Desde la perspectiva de la mirada actual, la obra de Iommi genera una sensación ambigua, porque se rescata la producción del pasado, del doble pasado, tanto de artista concreto como de artista crítico. Aquí se ve en clave grotesca el proceso de abandono del concretismo y de los cánones de la belleza moderna que él mismo luchó por imponer. El propio artista asume ambiguamente su lugar de maestro consagrado, con gestos contradictorios. Para citar sólo dos ejemplos, vale recordar que Iommi aceptó integrarse oportunamente a la Academia Nacional de Bellas Artes –un gesto de claras implicancias simbólicas de poder– para renunciar un tiempo después. En el terreno específico de la obra, por ejemplo, es evidente que en algunos trabajos produce el esqueleto “bello” (modernamente “bello”) de una pieza de arte concreto –una obra del Iommi histórico– y luego la recubre de desechos, la desestructura, la desarma y destruye. La actitud de Iommi no es común pero tampoco es excepcional.
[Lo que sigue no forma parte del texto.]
(* ===== verification/PlanHash.v ===== *)
(** * A plan hash stands for its plan

    Two plans with one hash agree in everything but the hash field, unless SHA-256
    collides: the canonical value of a plan keeps all of its fields. *)

From stdpp Require Import base list gmap strings pretty sorting.
From Stdlib Require Import ZArith Lia Bool Strings.Byte.
From S2P Require Import Prelude OrderedMap Clipboard WorkflowVerify WorkflowStore WorkflowService Paths WorkflowSpec.

#[local] Open Scope Z_scope.

(** ** Induction on values *)

Section JsonInd.
Context (P : Json.t → Prop).
Hypothesis null : P Json.Null.
Hypothesis boolean : ∀ b, P (Json.Bool b).
Hypothesis number : ∀ n, P (Json.Number n).
Hypothesis text : ∀ s, P (Json.String s).
Hypothesis array : ∀ l, Forall P l → P (Json.Array l).
Hypothesis object : ∀ m, Forall (λ e, P e.2) m → P (Json.Object m).

Fixpoint json_ind (v : Json.t) : P v :=
  match v with
  | Json.Null => null
  | Json.Bool b => boolean b
  | Json.Number n => number n
  | Json.String s => text s
  | Json.Array l => array l ((fix go l : Forall P l :=
      match l with
      | [] => Forall_nil_2 P
      | v :: l => Forall_cons_2 P v l (json_ind v) (go l)
      end) l)
  | Json.Object m => object m ((fix go m : Forall (λ e, P e.2) m :=
      match m with
      | [] => Forall_nil_2 _
      | (k, v) as e :: m => Forall_cons_2 (λ e, P e.2) e m (json_ind v) (go m)
      end) m)
  end.
End JsonInd.

(** ** Sorting keys *)

Lemma sort_object m :
  sort_json_keys (Json.Object m)
  = Json.Object (merge_sort key_le (prod_map id sort_json_keys <$> m)).
Proof. cbn [sort_json_keys]. do 2 f_equal. by induction m as [|[k v] m ->]. Qed.

Lemma sort_array l : sort_json_keys (Json.Array l) = Json.Array (sort_json_keys <$> l).
Proof. done. Qed.

Lemma floatless_array l : floatless (Json.Array l) ↔ Forall floatless l.
Proof.
  cbn [floatless]. induction l as [|v l IH]; [by rewrite Forall_nil|].
  rewrite Forall_cons, <- IH. done.
Qed.
Lemma floatless_object m : floatless (Json.Object m) ↔ Forall (λ e, floatless e.2) m.
Proof.
  cbn [floatless]. induction m as [|[k v] m IH]; [by rewrite Forall_nil|].
  rewrite Forall_cons, <- IH. done.
Qed.

Lemma floatless_sort v : floatless v → floatless (sort_json_keys v).
Proof.
  induction v as [| | | |l IH|m IH] using json_ind; try done.
  - rewrite sort_array, !floatless_array, Forall_fmap. intros H.
    eapply Forall_impl; [apply Forall_and; split; [exact IH|exact H]|]. naive_solver.
  - rewrite sort_object, !floatless_object, merge_sort_Permutation, Forall_fmap. intros H.
    eapply Forall_impl; [apply Forall_and; split; [exact IH|exact H]|]. intros [k v]. naive_solver.
Qed.

(** Lists of entries with the same distinct keys in the same order. *)
Lemma perm_keys_eq {A} (l l' : list (string * A)) :
  l ≡ₚ l' → l.*1 = l'.*1 → NoDup l.*1 → l = l'.
Proof.
  intros Hp Hk Hn. apply list_eq_same_length with (length l); [|done|].
  { by rewrite Hp. }
  intros i [k v] [k' v'] _ Hi Hi'.
  assert (k = k') as <-.
  { apply (f_equal (.!! i)) in Hk. rewrite !list_lookup_fmap, Hi, Hi' in Hk. by simplify_eq. }
  f_equal. assert ((k, v') ∈ l) as Hin by (rewrite Hp; by eapply list_elem_of_lookup_2).
  apply list_elem_of_lookup in Hin as [j Hj].
  assert (i = j) as <-.
  { eapply NoDup_lookup; [exact Hn|..]; rewrite list_lookup_fmap; [by rewrite Hi|by rewrite Hj]. }
  congruence.
Qed.

Lemma sort_object_inj m m' :
  m.*1 = m'.*1 → NoDup m.*1 → sort_json_keys (Json.Object m) = sort_json_keys (Json.Object m') →
  Forall2 (λ e e', sort_json_keys e.2 = sort_json_keys e'.2) m m'.
Proof.
  intros Hk Hn. rewrite !sort_object. intros [= E].
  assert (Hp : prod_map id sort_json_keys <$> m ≡ₚ prod_map id sort_json_keys <$> m').
  { rewrite <- (merge_sort_Permutation key_le (_ <$> m)), E. apply merge_sort_Permutation. }
  assert (Hf : ∀ l : list (string * Json.t), (prod_map id sort_json_keys <$> l).*1 = l.*1).
  { intros l. rewrite <- list_fmap_compose. by apply list_fmap_ext. }
  apply perm_keys_eq in Hp; [|by rewrite !Hf|by rewrite Hf].
  clear -Hp Hk. revert m' Hk Hp. induction m as [|[k v] m IH]; intros [|[k' v'] m'] Hk Hp; try done.
  cbn in *. simplify_eq. constructor; [done|by apply IH].
Qed.

(** ** The values of records keep their fields *)

(** [H]: two objects with the same keys agree after sorting; the equations of their
    fields. *)
Ltac open_object H :=
  apply sort_object_inj in H; [|reflexivity|apply (bool_decide_unpack _); vm_compute; exact I];
  repeat match type of H with
  | Forall2 _ (_ :: _) _ => apply Forall2_cons in H; let E := fresh "E" in destruct H as [E H]; cbn [snd] in E
  end; clear H.

Lemma number_value_inj a b : sort_json_keys (number_value a) = sort_json_keys (number_value b) → a = b.
Proof. by intros [= ->]. Qed.
Lemma string_value_inj a b : sort_json_keys (Json.String a) = sort_json_keys (Json.String b) → a = b.
Proof. by intros [= ->]. Qed.
Lemma option_value_inj a b : sort_json_keys (option_value a) = sort_json_keys (option_value b) → a = b.
Proof. by destruct a, b; intros [=]; subst. Qed.

Lemma array_value_inj {A} (f : A → Json.t) l l' :
  (∀ a b, sort_json_keys (f a) = sort_json_keys (f b) → a = b) →
  sort_json_keys (Json.Array (f <$> l)) = sort_json_keys (Json.Array (f <$> l')) → l = l'.
Proof.
  intros Hf. rewrite !sort_array, <- !list_fmap_compose. intros [= E].
  revert l' E. induction l as [|a l IH]; intros [|b l'] E; try done.
  injection E as Ea El. f_equal; [by apply Hf|by apply IH].
Qed.
Lemma strings_value_inj a b : sort_json_keys (strings_value a) = sort_json_keys (strings_value b) → a = b.
Proof. apply array_value_inj, string_value_inj. Qed.

Create HintDb plan_value.
#[local] Hint Resolve number_value_inj string_value_inj option_value_inj strings_value_inj : plan_value.
(** An equation between records, field by field. *)
Ltac record_inj :=
  intros H; open_object H; f_equal; eauto with plan_value.

Lemma selection_value_inj a b :
  sort_json_keys (selection_value a) = sort_json_keys (selection_value b) → a = b.
Proof. destruct a, b. record_inj. Qed.
Lemma input_file_value_inj a b :
  sort_json_keys (input_file_value a) = sort_json_keys (input_file_value b) → a = b.
Proof. destruct a, b. record_inj. Qed.
Lemma repository_value_inj a b :
  sort_json_keys (repository_value a) = sort_json_keys (repository_value b) → a = b.
Proof. destruct a, b. record_inj. Qed.
Lemma limits_value_inj a b :
  sort_json_keys (limits_value a) = sort_json_keys (limits_value b) → a = b.
Proof. destruct a, b. record_inj. Qed.
Lemma bundle_file_value_inj a b :
  sort_json_keys (bundle_file_value a) = sort_json_keys (bundle_file_value b) → a = b.
Proof. destruct a, b. record_inj. Qed.
Lemma backup_value_inj a b :
  sort_json_keys (backup_value a) = sort_json_keys (backup_value b) → a = b.
Proof. destruct a, b. record_inj. Qed.
Lemma node_value_inj a b :
  sort_json_keys (node_value a) = sort_json_keys (node_value b) → a = b.
Proof. destruct a, b. record_inj. Qed.
Lemma facts_value_inj a b :
  sort_json_keys (facts_value a) = sort_json_keys (facts_value b) → a = b.
Proof. destruct a, b. record_inj. Qed.
Lemma verification_value_inj a b :
  sort_json_keys (verification_value a) = sort_json_keys (verification_value b) → a = b.
Proof.
  destruct a, b. intros H. open_object H.
  f_equal; eauto using array_value_inj, bundle_file_value_inj with plan_value.
Qed.

Lemma digests_value_inj a b :
  sort_json_keys (digests_value a) = sort_json_keys (digests_value b) → a = b.
Proof.
  unfold digests_value. rewrite !sort_object, <- !list_fmap_compose. intros [= E].
  assert (Hp : prod_map id Json.String <$> map_to_list a ≡ₚ prod_map id Json.String <$> map_to_list b).
  { rewrite <- (btree_iter_perm a), <- (btree_iter_perm b).
    assert (Hx : ∀ l : list (string * string),
      prod_map id sort_json_keys ∘ prod_map id Json.String <$> l = prod_map id Json.String <$> l).
    { intros l. apply list_fmap_ext. by intros i []. }
    rewrite !Hx in E.
    rewrite <- (merge_sort_Permutation key_le (_ <$> btree_iter a)), E.
    apply merge_sort_Permutation. }
  assert (Hinj : Inj (=) (=) (prod_map (@id string) Json.String)).
  { intros [] [] [=]. by subst. }
  apply map_eq. intros k. apply option_eq. intros d. rewrite <- !elem_of_map_to_list.
  rewrite <- (list_elem_of_fmap_inj (prod_map id Json.String) (map_to_list a)),
    <- (list_elem_of_fmap_inj (prod_map id Json.String) (map_to_list b)). by rewrite Hp.
Qed.

Lemma plan_value_inj p q :
  canonical_plan_value p = canonical_plan_value q → set_plan_hash "" p = set_plan_hash "" q.
Proof.
  unfold canonical_plan_value. destruct p, q.
  change (remove_key "plan_hash" ?l) with (take 14 l).
  cbv [plan_value take WorkflowSpec.ep_schema_version WorkflowSpec.ep_template WorkflowSpec.ep_nodes
       WorkflowSpec.ep_implementer WorkflowSpec.ep_reviewer WorkflowSpec.ep_task
       WorkflowSpec.ep_references WorkflowSpec.ep_repository WorkflowSpec.ep_resources
       WorkflowSpec.ep_verification WorkflowSpec.ep_backup WorkflowSpec.ep_max_repair_turns
       WorkflowSpec.ep_input_digests WorkflowSpec.ep_capability_facts].
  intros H. open_object H.
  apply number_value_inj in E, E10. apply string_value_inj in E0.
  apply (array_value_inj node_value _ _ node_value_inj) in E1. apply selection_value_inj in E2, E3.
  apply input_file_value_inj in E4.
  apply (array_value_inj input_file_value _ _ input_file_value_inj) in E5.
  apply repository_value_inj in E6. apply limits_value_inj in E7. apply verification_value_inj in E8.
  apply backup_value_inj in E9. apply digests_value_inj in E11. apply facts_value_inj in E12.
  by subst.
Qed.

(** ** No floats in a plan *)

Lemma floatless_strings l : floatless (strings_value l).
Proof. apply floatless_array, Forall_fmap, Forall_forall. done. Qed.
Lemma floatless_list {A} (f : A → Json.t) l : (∀ a, floatless (f a)) → floatless (Json.Array (f <$> l)).
Proof. intros Hf. apply floatless_array, Forall_fmap, Forall_forall. intros a _. apply Hf. Qed.
Lemma floatless_digests m : floatless (digests_value m).
Proof. apply floatless_object, Forall_fmap, Forall_forall. done. Qed.
Lemma floatless_option o : floatless (option_value o).
Proof. by destruct o. Qed.

Ltac floatless_fields :=
  apply floatless_object;
  repeat (apply Forall_cons; split;
          [cbn [snd]; first [exact I | apply floatless_strings | apply floatless_digests
                            | apply floatless_option | idtac]|]); try apply Forall_nil_2.

Lemma floatless_selection s : floatless (selection_value s).
Proof. unfold selection_value. floatless_fields. Qed.
Lemma floatless_input f : floatless (input_file_value f).
Proof. unfold input_file_value. floatless_fields. Qed.
Lemma floatless_verification v : floatless (verification_value v).
Proof. unfold verification_value. floatless_fields. apply floatless_list. by intros []. Qed.

Lemma floatless_plan p : floatless (canonical_plan_value p).
Proof.
  unfold canonical_plan_value. apply floatless_sort.
  change (remove_key "plan_hash" ?l) with (take 14 l). cbn [take plan_value]. floatless_fields.
  - apply floatless_list. by intros [].
  - apply floatless_selection.
  - apply floatless_selection.
  - apply floatless_input.
  - apply floatless_list, floatless_input.
  - by destruct (ep_repository p).
  - by destruct (ep_resources p).
  - apply floatless_verification.
  - unfold backup_value. floatless_fields.
  - unfold facts_value. floatless_fields.
Qed.

(** ** The hash *)

Lemma of_bytes_inj a b : of_bytes a = of_bytes b → a = b.
Proof.
  intros E%(f_equal as_bytes). unfold as_bytes, of_bytes in E.
  by rewrite !String.list_byte_of_string_of_list_byte in E.
Qed.

Lemma hex_digit_Z n : 0 ≤ n < 16 → Z_of_byte (hex_digit n) = if n <? 10 then 48 + n else 87 + n.
Proof.
  intros Hn. unfold hex_digit. rewrite Z_of_byte_of_Z. destruct (Z.ltb_spec n 10);
    apply Z.mod_small; lia.
Qed.
Lemma hex_digit_inj a b : 0 ≤ a < 16 → 0 ≤ b < 16 → hex_digit a = hex_digit b → a = b.
Proof.
  intros Ha Hb E%(f_equal Z_of_byte). rewrite !hex_digit_Z in E by done.
  destruct (Z.ltb_spec a 10), (Z.ltb_spec b 10); lia.
Qed.

Lemma hex_encode_inj a b : hex_encode a = hex_encode b → a = b.
Proof.
  unfold hex_encode. intros E%of_bytes_inj. revert b E.
  induction a as [|x a IH]; intros [|y b] E; try discriminate E; [done|].
  cbn in E. injection E as E1 E2 E. f_equal; [|by apply IH].
  assert (Hr : ∀ c, 0 ≤ Z_of_byte c < 256)
    by (intros c; rewrite <- (byte_of_Z_of_byte c), Z_of_byte_of_Z; by apply Z.mod_pos_bound).
  pose proof (Hr x). pose proof (Hr y).
  pose proof (Z.mod_pos_bound (Z_of_byte x) 16). pose proof (Z.mod_pos_bound (Z_of_byte y) 16).
  assert (0 ≤ Z_of_byte x / 16 < 16) by (split; [apply Z.div_pos|apply Z.div_lt_upper_bound]; lia).
  assert (0 ≤ Z_of_byte y / 16 < 16) by (split; [apply Z.div_pos|apply Z.div_lt_upper_bound]; lia).
  apply hex_digit_inj in E1, E2; try lia.
  rewrite <- (byte_of_Z_of_byte x), <- (byte_of_Z_of_byte y). f_equal.
  rewrite (Z.div_mod (Z_of_byte x) 16), (Z.div_mod (Z_of_byte y) 16) by done. congruence.
Qed.

Section Hash.
Context `{Sha256, !Sha256Law, ValueText, !ValueTextLaws}.

(** These two texts are different and have one digest. *)
Definition clash (x y : bytes) : Prop := x ≠ y ∧ sha256 x = sha256 y.
(** These two plans have different canonical texts, which have one digest. *)
Definition plans_clash (p q : ExecutionPlan) : Prop :=
  ∃ x y, value_to_vec (canonical_plan_value p) = inr x ∧ value_to_vec (canonical_plan_value q) = inr y
         ∧ clash (PLAN_HASH_PREFIX ++ x) (PLAN_HASH_PREFIX ++ y).

Lemma sha256_hex_inj x y : sha256_hex x = sha256_hex y → x = y ∨ clash x y.
Proof. intros E%hex_encode_inj. destruct (decide (x = y)); [by left|by right]. Qed.

Lemma spec_plan_hash_eq p :
  ∃ bs, value_to_vec (canonical_plan_value p) = inr bs
        ∧ spec_plan_hash p = inr (sha256_hex (PLAN_HASH_PREFIX ++ bs)).
Proof.
  destruct (value_to_vec_total (canonical_plan_value p)) as [bs E]. exists bs. split; [done|].
  unfold spec_plan_hash, canonical_plan_bytes. rewrite E. cbn [lift_err mbind sum_mbind].
  pose proof (finalize_chunks [PLAN_HASH_PREFIX; bs]) as F. cbn [foldl concat] in F.
  rewrite app_nil_r in F. by rewrite F.
Qed.

Lemma spec_plan_hash_inj p q h :
  spec_plan_hash p = inr h → spec_plan_hash q = inr h →
  set_plan_hash "" p = set_plan_hash "" q ∨ plans_clash p q.
Proof.
  destruct (spec_plan_hash_eq p) as (x & Hx & ->), (spec_plan_hash_eq q) as (y & Hy & ->).
  intros Ep Eq. apply (inj inr) in Ep, Eq. rewrite <- Ep in Eq.
  symmetry in Eq. apply sha256_hex_inj in Eq as [E|E]; [left|right; by exists x, y].
  apply (app_inv_head PLAN_HASH_PREFIX) in E. subst y. apply plan_value_inj.
  eauto using value_to_vec_inj, floatless_plan.
Qed.

(** The hash ignores the hash field. *)
Lemma spec_plan_hash_set h p : spec_plan_hash (set_plan_hash h p) = spec_plan_hash p.
Proof. by destruct p. Qed.
End Hash.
Se colocó en el lugar del agitador y del provocador, muchas veces vacante en la generación de artistas actuales.
Lo destacable del Iommi de hoy es quizá, no necesariamente la obra, ex profeso descartable, bastarda y menor, sino la actitud frente a la obra. Y esta misma actitud transforma la producción artística en el efecto de una causa discursiva, obsedida de intencionalidades, recargada de mandatos ideológicos, de quejas y denuncias.
Iommi conserva intacta la condición provocadora y juguetona. Y eso es lo que lo transforma, para su agrado, en un artista discutible e incómodo, cuya obra de los últimos veinte años, en varios sentidos, resulta sumamente autocrítica, incluso del propio trabajo. Su producción de esta larga segunda época se reparte entre la inspiración y el engendro, entre el homenaje a sí mismo y la construcción caótica, entre la producción del maestro y el chiste amateur. En todo este extenso período no sólo hay autocrítica, sino también una trabajada oscilación entre la autoexigencia y la autoindulgencia.
En el Centro Cultural Recoleta, Junín 1930, hasta el 24 de octubre.